ASSIGNED TASK: Filter the entries for lines with the word "unread".

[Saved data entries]

(** C13: stopping works.  Under the kernel [handle], which reads files back as
    they were written, delivers signals and lets each process of the group stay
    after SIGTERM for a number of sleeps of its own, however large, [docker stop]
    of a running container returns 0: each member of the group gets SIGTERM,
    exactly those that need longer than the time given get SIGKILL, in the end
    the group is empty and the status file reads back as the same record,
    STOPPED. *)
Theorem docker_stop_succeeds name data stat_line info pids patience time unread temp stream :
  running name data stat_line info pids →
  ∃ fuel w, run fuel (handle name (ci_pid info) stat_line patience) (docker_stop (StopArguments time [name]))
      (Machine data unread temp stream (map (λ p, (p, None)) pids) []) = Some (0, w) ∧
    m_members w = [] ∧
    m_signals w = map (λ p, (p, SIGTERM)) pids ++
      map (λ p, (p, SIGKILL)) (List.filter (λ p, (poll_limit time <? Nat.max 1 (patience p))%nat) pids) ∧
    td_parse_container_info (Some (m_status w)) (Some name) = Ok (stopped info).
Proof.
  intros [Hp [Hl Hcr] Hs [Hsl Hn] Hst [Hpids Hlen]].
  pose proof (parse_sound false _ _ _ ltac:(done) Hp) as [[Hsc Hname _] E]. rewrite E in Hname.
  destruct (container_info_rewrite _ _ _ (lit "STOPPED") Hcr Hp eq_refl) as (text & Hw & Hback).
  destruct (stop_runs name (ci_pid info) stat_line patience Hname (ci_pid_start_time info)) with (time := time) (text' := text)
    (u := unread) (tp := temp) (sm := stream) (pids := pids) (text := data) (info := info)
    as (w & [fuel Hrun] & H1 & H2 & H3); try done.
  { by apply (so_pid _ _ _ Hsc). }
  exists fuel, w. split_and!; [|done|exact H3|by rewrite H1].
  unfold docker_stop. cbn [stop_time stop_names stop_each]. rewrite run_bind, Hrun by done. done.
Qed.

(** One second is given; the first process needs half a second, the second one
    ignores SIGTERM for an hour. *)
Lemma docker_stop_succeeds_witness :
  let data := join LF (header_lines demo_info ++ [lit "/tmp/data:/data:ro"]) ++ [LF] in
  let stat_line := stat_record 4242 (lit "sh") (replicate 19 (lit "7") ++ [fmt_u 987654; lit "20"]) in
  let patience p := if p =? 4242 then 5%nat else Z.to_nat 36000 in
  ∃ fuel w, run fuel (handle (lit "demo") 4242 stat_line patience) (docker_stop (StopArguments 1 [lit "demo"]))
      (Machine data [] ([], [], []) [] [(4242, None); (4243, None)] []) = Some (0, w) ∧
    m_members w = [] ∧ m_signals w = [(4242, SIGTERM); (4243, SIGTERM); (4243, SIGKILL)] ∧
    td_parse_container_info (Some (m_status w)) (Some (lit "demo")) = Ok (stopped demo_info).
Proof.
  intros data stat_line patience.
  assert (Hr : running (lit "demo") data stat_line demo_info [4242; 4243]).
  { split.
    - vm_compute; reflexivity.
    - split; [vm_compute; discriminate|]. apply contains_false. vm_compute. reflexivity.
    - reflexivity.
    - split; [vm_compute; discriminate|]. apply contains_false. vm_compute. reflexivity.
    - vm_compute; reflexivity.
    - split; [repeat constructor; vm_compute; discriminate|vm_compute; lia]. }
  destruct (docker_stop_succeeds _ _ _ _ _ patience 1 [] ([], [], []) [] Hr) as (fuel & w & H1 & H2 & H3 & H4).
  exists fuel, w. split_and!; [exact H1|exact H2| |exact H4].
  rewrite H3. vm_compute. reflexivity.
Defined.
(* ===== verification/_CoqProject ===== *)
-Q . S2P
Prelude.v
Riscv.v
CString.v
HashMap.v
HashSet.v
Queue.v
Address.v
Asm.v
Page.v
PageTable.v
Uvm.v
Fork.v
Ring.v
Uart.v
Console.v
Stdio.v
Shell.v
SpinMutex.v
SleepMutex.v
Buffer.v
Virtio.v
FsState.v
Log.v
LogSpace.v
Txn.v
Block.v
Inode.v
InodeWrite.v
MakeDisk.v
File.v
FileWrite.v
Scheduler.v
Fairness.v
Process.v
Exec.v
Syscall.v
WriteCall.v
Trap.v
ForkChild.v
Boot.v
Vectors.v
UserWrite.v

RESULT FOR THIS EXERCISE:
Theorem docker_stop_succeeds name data stat_line info pids patience time unread temp stream :
      (Machine data unread temp stream (map (λ p, (p, None)) pids) []) = Some (0, w) ∧
    (u := unread) (tp := temp) (sm := stream) (pids := pids) (text := data) (info := info)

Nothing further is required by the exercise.